--- DATA SUPPLIED ---
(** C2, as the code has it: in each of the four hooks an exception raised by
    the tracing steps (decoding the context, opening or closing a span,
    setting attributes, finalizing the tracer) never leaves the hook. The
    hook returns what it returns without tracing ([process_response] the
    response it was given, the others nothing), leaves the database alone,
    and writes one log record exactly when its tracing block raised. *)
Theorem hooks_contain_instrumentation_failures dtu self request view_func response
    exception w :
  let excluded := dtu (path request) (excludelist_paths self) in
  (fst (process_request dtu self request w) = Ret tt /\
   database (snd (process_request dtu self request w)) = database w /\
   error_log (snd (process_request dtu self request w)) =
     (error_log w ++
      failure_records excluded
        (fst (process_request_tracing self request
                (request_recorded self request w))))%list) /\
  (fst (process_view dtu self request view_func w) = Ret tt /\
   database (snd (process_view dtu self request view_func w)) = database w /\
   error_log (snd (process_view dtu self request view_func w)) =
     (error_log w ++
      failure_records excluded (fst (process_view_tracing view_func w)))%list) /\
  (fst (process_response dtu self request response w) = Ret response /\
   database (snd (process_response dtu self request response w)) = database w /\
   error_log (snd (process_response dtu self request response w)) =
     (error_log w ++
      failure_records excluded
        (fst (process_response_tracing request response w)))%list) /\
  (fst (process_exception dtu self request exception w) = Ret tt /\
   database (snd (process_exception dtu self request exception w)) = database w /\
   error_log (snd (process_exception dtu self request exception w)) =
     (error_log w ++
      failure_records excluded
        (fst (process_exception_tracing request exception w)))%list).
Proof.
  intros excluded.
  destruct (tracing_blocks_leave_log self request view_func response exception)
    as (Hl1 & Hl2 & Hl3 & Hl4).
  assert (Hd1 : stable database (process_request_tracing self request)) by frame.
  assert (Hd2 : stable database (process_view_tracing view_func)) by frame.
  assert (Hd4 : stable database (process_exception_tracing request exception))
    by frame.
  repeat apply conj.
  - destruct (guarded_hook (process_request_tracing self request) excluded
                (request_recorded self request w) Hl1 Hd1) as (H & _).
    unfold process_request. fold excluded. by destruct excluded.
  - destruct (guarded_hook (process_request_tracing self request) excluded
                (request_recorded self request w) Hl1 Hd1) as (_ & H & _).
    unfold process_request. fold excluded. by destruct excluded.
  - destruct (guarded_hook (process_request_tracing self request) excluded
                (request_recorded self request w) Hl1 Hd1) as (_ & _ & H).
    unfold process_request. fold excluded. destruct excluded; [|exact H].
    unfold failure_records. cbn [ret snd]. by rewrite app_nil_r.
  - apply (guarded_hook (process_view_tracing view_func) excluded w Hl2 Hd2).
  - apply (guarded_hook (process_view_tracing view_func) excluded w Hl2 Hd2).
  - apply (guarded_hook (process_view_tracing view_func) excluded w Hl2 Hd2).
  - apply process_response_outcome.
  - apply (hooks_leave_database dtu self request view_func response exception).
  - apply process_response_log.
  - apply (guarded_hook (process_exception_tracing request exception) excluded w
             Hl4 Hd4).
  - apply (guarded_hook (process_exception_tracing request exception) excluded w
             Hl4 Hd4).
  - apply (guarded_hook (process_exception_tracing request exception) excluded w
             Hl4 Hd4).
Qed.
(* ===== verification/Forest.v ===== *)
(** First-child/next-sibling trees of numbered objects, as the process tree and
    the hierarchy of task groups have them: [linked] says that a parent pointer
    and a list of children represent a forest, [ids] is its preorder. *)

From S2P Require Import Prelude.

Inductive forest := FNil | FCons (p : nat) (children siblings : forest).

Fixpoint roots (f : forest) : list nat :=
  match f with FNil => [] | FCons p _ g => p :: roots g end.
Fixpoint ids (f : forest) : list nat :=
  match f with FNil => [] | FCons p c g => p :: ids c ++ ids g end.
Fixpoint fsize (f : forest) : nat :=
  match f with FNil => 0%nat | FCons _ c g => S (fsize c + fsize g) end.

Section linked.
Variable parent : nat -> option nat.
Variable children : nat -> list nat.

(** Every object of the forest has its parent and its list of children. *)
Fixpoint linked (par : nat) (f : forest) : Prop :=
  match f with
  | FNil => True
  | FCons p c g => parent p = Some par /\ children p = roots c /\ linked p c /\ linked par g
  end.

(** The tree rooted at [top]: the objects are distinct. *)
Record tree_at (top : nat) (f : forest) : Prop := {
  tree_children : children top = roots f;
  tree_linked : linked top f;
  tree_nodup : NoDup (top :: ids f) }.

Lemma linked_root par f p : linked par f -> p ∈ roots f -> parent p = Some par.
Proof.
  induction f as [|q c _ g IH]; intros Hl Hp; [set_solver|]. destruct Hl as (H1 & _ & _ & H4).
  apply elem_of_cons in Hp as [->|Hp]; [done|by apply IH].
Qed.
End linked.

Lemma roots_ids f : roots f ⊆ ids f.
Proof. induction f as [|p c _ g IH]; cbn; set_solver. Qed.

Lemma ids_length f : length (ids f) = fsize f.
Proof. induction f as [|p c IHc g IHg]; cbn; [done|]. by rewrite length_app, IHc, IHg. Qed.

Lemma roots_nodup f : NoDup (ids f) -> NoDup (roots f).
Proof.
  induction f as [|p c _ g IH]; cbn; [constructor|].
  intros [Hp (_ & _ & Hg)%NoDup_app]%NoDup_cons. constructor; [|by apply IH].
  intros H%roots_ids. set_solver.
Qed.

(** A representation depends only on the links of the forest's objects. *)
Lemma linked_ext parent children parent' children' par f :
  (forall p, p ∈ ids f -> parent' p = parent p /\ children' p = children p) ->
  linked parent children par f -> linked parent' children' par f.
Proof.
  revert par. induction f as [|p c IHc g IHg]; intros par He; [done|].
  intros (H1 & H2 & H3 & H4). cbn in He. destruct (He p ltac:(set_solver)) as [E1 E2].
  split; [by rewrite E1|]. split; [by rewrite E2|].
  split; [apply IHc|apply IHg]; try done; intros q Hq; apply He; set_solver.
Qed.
---
_WHAT THE EXERCISE ASKS_
Each record above should be set down again in its exact wording.

_EXPECTED ANSWER_
(** C2, as the code has it: in each of the four hooks an exception raised by
    the tracing steps (decoding the context, opening or closing a span,
    setting attributes, finalizing the tracer) never leaves the hook. The
    hook returns what it returns without tracing ([process_response] the
    response it was given, the others nothing), leaves the database alone,
    and writes one log record exactly when its tracing block raised. *)
Theorem hooks_contain_instrumentation_failures dtu self request view_func response
    exception w :
  let excluded := dtu (path request) (excludelist_paths self) in
  (fst (process_request dtu self request w) = Ret tt /\
   database (snd (process_request dtu self request w)) = database w /\
   error_log (snd (process_request dtu self request w)) =
     (error_log w ++
      failure_records excluded
        (fst (process_request_tracing self request
                (request_recorded self request w))))%list) /\
  (fst (process_view dtu self request view_func w) = Ret tt /\
   database (snd (process_view dtu self request view_func w)) = database w /\
   error_log (snd (process_view dtu self request view_func w)) =
     (error_log w ++
      failure_records excluded (fst (process_view_tracing view_func w)))%list) /\
  (fst (process_response dtu self request response w) = Ret response /\
   database (snd (process_response dtu self request response w)) = database w /\
   error_log (snd (process_response dtu self request response w)) =
     (error_log w ++
      failure_records excluded
        (fst (process_response_tracing request response w)))%list) /\
  (fst (process_exception dtu self request exception w) = Ret tt /\
   database (snd (process_exception dtu self request exception w)) = database w /\
   error_log (snd (process_exception dtu self request exception w)) =
     (error_log w ++
      failure_records excluded
        (fst (process_exception_tracing request exception w)))%list).
Proof.
  intros excluded.
  destruct (tracing_blocks_leave_log self request view_func response exception)
    as (Hl1 & Hl2 & Hl3 & Hl4).
  assert (Hd1 : stable database (process_request_tracing self request)) by frame.
  assert (Hd2 : stable database (process_view_tracing view_func)) by frame.
  assert (Hd4 : stable database (process_exception_tracing request exception))
    by frame.
  repeat apply conj.
  - destruct (guarded_hook (process_request_tracing self request) excluded
                (request_recorded self request w) Hl1 Hd1) as (H & _).
    unfold process_request. fold excluded. by destruct excluded.
  - destruct (guarded_hook (process_request_tracing self request) excluded
                (request_recorded self request w) Hl1 Hd1) as (_ & H & _).
    unfold process_request. fold excluded. by destruct excluded.
  - destruct (guarded_hook (process_request_tracing self request) excluded
                (request_recorded self request w) Hl1 Hd1) as (_ & _ & H).
    unfold process_request. fold excluded. destruct excluded; [|exact H].
    unfold failure_records. cbn [ret snd]. by rewrite app_nil_r.
  - apply (guarded_hook (process_view_tracing view_func) excluded w Hl2 Hd2).
  - apply (guarded_hook (process_view_tracing view_func) excluded w Hl2 Hd2).
  - apply (guarded_hook (process_view_tracing view_func) excluded w Hl2 Hd2).
  - apply process_response_outcome.
  - apply (hooks_leave_database dtu self request view_func response exception).
  - apply process_response_log.
  - apply (guarded_hook (process_exception_tracing request exception) excluded w
             Hl4 Hd4).
  - apply (guarded_hook (process_exception_tracing request exception) excluded w
             Hl4 Hd4).
  - apply (guarded_hook (process_exception_tracing request exception) excluded w
             Hl4 Hd4).
Qed.
(* ===== verification/Forest.v ===== *)
(** First-child/next-sibling trees of numbered objects, as the process tree and
    the hierarchy of task groups have them: [linked] says that a parent pointer
    and a list of children represent a forest, [ids] is its preorder. *)

From S2P Require Import Prelude.

Inductive forest := FNil | FCons (p : nat) (children siblings : forest).

Fixpoint roots (f : forest) : list nat :=
  match f with FNil => [] | FCons p _ g => p :: roots g end.
Fixpoint ids (f : forest) : list nat :=
  match f with FNil => [] | FCons p c g => p :: ids c ++ ids g end.
Fixpoint fsize (f : forest) : nat :=
  match f with FNil => 0%nat | FCons _ c g => S (fsize c + fsize g) end.

Section linked.
Variable parent : nat -> option nat.
Variable children : nat -> list nat.

(** Every object of the forest has its parent and its list of children. *)
Fixpoint linked (par : nat) (f : forest) : Prop :=
  match f with
  | FNil => True
  | FCons p c g => parent p = Some par /\ children p = roots c /\ linked p c /\ linked par g
  end.

(** The tree rooted at [top]: the objects are distinct. *)
Record tree_at (top : nat) (f : forest) : Prop := {
  tree_children : children top = roots f;
  tree_linked : linked top f;
  tree_nodup : NoDup (top :: ids f) }.

Lemma linked_root par f p : linked par f -> p ∈ roots f -> parent p = Some par.
Proof.
  induction f as [|q c _ g IH]; intros Hl Hp; [set_solver|]. destruct Hl as (H1 & _ & _ & H4).
  apply elem_of_cons in Hp as [->|Hp]; [done|by apply IH].
Qed.
End linked.

Lemma roots_ids f : roots f ⊆ ids f.
Proof. induction f as [|p c _ g IH]; cbn; set_solver. Qed.

Lemma ids_length f : length (ids f) = fsize f.
Proof. induction f as [|p c IHc g IHg]; cbn; [done|]. by rewrite length_app, IHc, IHg. Qed.

Lemma roots_nodup f : NoDup (ids f) -> NoDup (roots f).
Proof.
  induction f as [|p c _ g IH]; cbn; [constructor|].
  intros [Hp (_ & _ & Hg)%NoDup_app]%NoDup_cons. constructor; [|by apply IH].
  intros H%roots_ids. set_solver.
Qed.

(** A representation depends only on the links of the forest's objects. *)
Lemma linked_ext parent children parent' children' par f :
  (forall p, p ∈ ids f -> parent' p = parent p /\ children' p = children p) ->
  linked parent children par f -> linked parent' children' par f.
Proof.
  revert par. induction f as [|p c IHc g IHg]; intros par He; [done|].
  intros (H1 & H2 & H3 & H4). cbn in He. destruct (He p ltac:(set_solver)) as [E1 E2].
  split; [by rewrite E1|]. split; [by rewrite E2|].
  split; [apply IHc|apply IHg]; try done; intros q Hq; apply He; set_solver.
Qed.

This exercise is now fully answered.